Mehr als jedes fünfte Kind in Deutschland lebt in Armut, besonders viele davon in norddeutschen Städten: Bremerhaven, Wilhelmshaven, Bremen, Delmenhorst, Kiel. Trotz vieler Bemühungen geht ihre Zahl nicht zurück, wie die Bertelsmann-Stiftung in einer aktuellen Studie zeigt. Sie schlägt darum eine Grundsicherung für Kinder vor 43-45

Von Simone Schnase

Die Zahl der armen Kinder in Deutschland nimmt nicht ab: Das geht aus einer aktuellen Studie der Bertelsmann-Stiftung hervor. Mehr als jeder fünfte Minderjährige lebt danach in Armut, betroffen sind rund 2,8 Millionen Kinder und Jugendliche – und zwar noch vor Beginn der Corona-Krise. Als arm gelten jene, die über so wenig Geld verfügen, dass es nicht möglich ist, den Lebensstandard zu haben, der in Deutschland als selbstverständlich beziehungsweise normal gilt. Am stärksten von Armut betroffen sind Kinder in Bremerhaven, Wilhelmshaven und Bremen.

Für ihre Studie hat die Stiftung zwei wissenschaftlich anerkannte Armutsdefinitionen kombiniert und zählte sowohl die Kinder aus Haushalten, die Leistungen nach dem SGB II, also Hartz IV beziehen, als auch aus solchen, die weniger als 60 Prozent des mittleren Einkommens aller Haushalte zur Verfügung haben.

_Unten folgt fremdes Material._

(* ===== verification/ParseTotal.v ===== *)
(** * The parse functions are total and lossless

    The specification of each function of [ParseExpr.v] in the terms of
    [ParseExprFacts.v], then [run_ok], which closes the recursion, and the result of
    [parse_source_file]. *)

From S2P Require Import Prelude SyntaxKind Token Interner Green Builder Parser ParseExpr.
From S2P Require Import GreenFacts ParserFacts ParseExprFacts.
Import SyntaxKind Token Green Builder Parser Cursor ParseExpr GreenFacts ParserFacts.
Import ParseExprFacts.

Module ParseTotal.

#[local] Open Scope parse_scope.

Section Descent.
Context (E : ParserEnv) (Htoks : tokens_ok E).
Context (n : nat) (rec : call -> M unit) (Hrec : rec_ok E n rec).
#[local] Abbreviation At := (At E).
#[local] Abbreviation keeps := (keeps E n).
#[local] Abbreviation moves := (moves E n).
#[local] Abbreviation goes := (goes E n).
#[local] Abbreviation eats := (eats E n).
#[local] Abbreviation keeps_at := (keeps_at E n).
#[local] Abbreviation eats_at := (eats_at E n).

(** ** The calls *)

Lemma parse_expr_moves prec : moves (parse_expr rec prec).
Proof. penter. by eapply Hrec. Qed.

Lemma parse_prefix_moves : moves (parse_prefix rec).
Proof. penter. eapply Hrec; [exact HA|]. by eapply fits_mono; [eassumption|lia|lia]. Qed.

Lemma parse_if_expr_goes : goes (parse_if_expr rec).
Proof.
  penter. rewrite <- (up_ne k lo) by done. eapply Hrec; [exact HA|]. split; [done|].
  by eapply fits_mono; [eassumption|lia|lia].
Qed.
#[local] Hint Resolve parse_expr_moves parse_prefix_moves : parse.

(** ** Types *)

Lemma skip_angles_keeps fuel depth : forall fs p0 p pt nt lo k,
  At fs p0 p pt nt lo k -> (count E - pos p < fuel)%nat ->
  wp (skip_angles E fuel depth) (fun _ p' => exists k', At fs p0 p' pt nt lo k') p.
Proof.
  revert depth. induction fuel as [|fuel IH]; intros depth; penter; [lia|].
  simpl. pstep. destruct ((0 <? depth)%nat && negb (p_is_eof E p)) eqn:Hc; [|pgo].
  apply andb_prop in Hc as [_ Hc]. apply not_eof_peek in Hc.
  rewrite (at_kind _ _ _ _ _ _ _ _ HA) in Hc.
  pose proof (At_pos _ _ _ _ _ _ _ _ HA) as Hp. pstep. apply wp_bind.
  eapply wp_advance; [done|eapply At_here; exact HA|].
  intros t p' k' HA'. rewrite up_ne in HA' by done.
  pose proof (At_pos _ _ _ _ _ _ _ _ HA') as Hp'.
  eapply IH; [eapply At_weaken; [exact HA'|lia]|lia].
Qed.

Lemma parse_type_expr_moves : moves (parse_type_expr E rec).
Proof.
  penter. unfold parse_type_expr. eapply wp_with_parsing_type; [exact HA|]. clear HA. intros p1 HA.
  apply wp_bind. eapply wp_call; [by eapply parse_expr_moves|]. intros _ p2 (k2 & HA2).
  clear HA. pgo. eapply wp_call.
  - eapply skip_angles_keeps; [exact HA2|unfold count; lia].
  - cbv beta. by intros _ p' H'.
Qed.

#[local] Hint Resolve parse_type_expr_moves : parse.

(** On any token. *)
Definition takes {A} (m : M A) : Prop := eats (fun _ => True) m.

Lemma parse_qualified_type_takes K : takes (parse_qualified_type E K).
Proof. penter. unfold parse_qualified_type. pgo. Qed.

Diese beiden Werte sind seit 2009 ungefähr konstant geblieben – und das, obwohl die Wirtschaftskraft im Land seither Jahr für Jahr gestiegen ist.

Geblieben ist vor allem der Abstand: „Die materielle Versorgung von Kindern in der Grundsicherung hat sich in den letzten fünf Jahren etwas verbessert – der relative Unterschied zu Kindern in gesicherten Verhältnissen ist jedoch bestehen geblieben“, heißt es in der Bertelsmann-Studie.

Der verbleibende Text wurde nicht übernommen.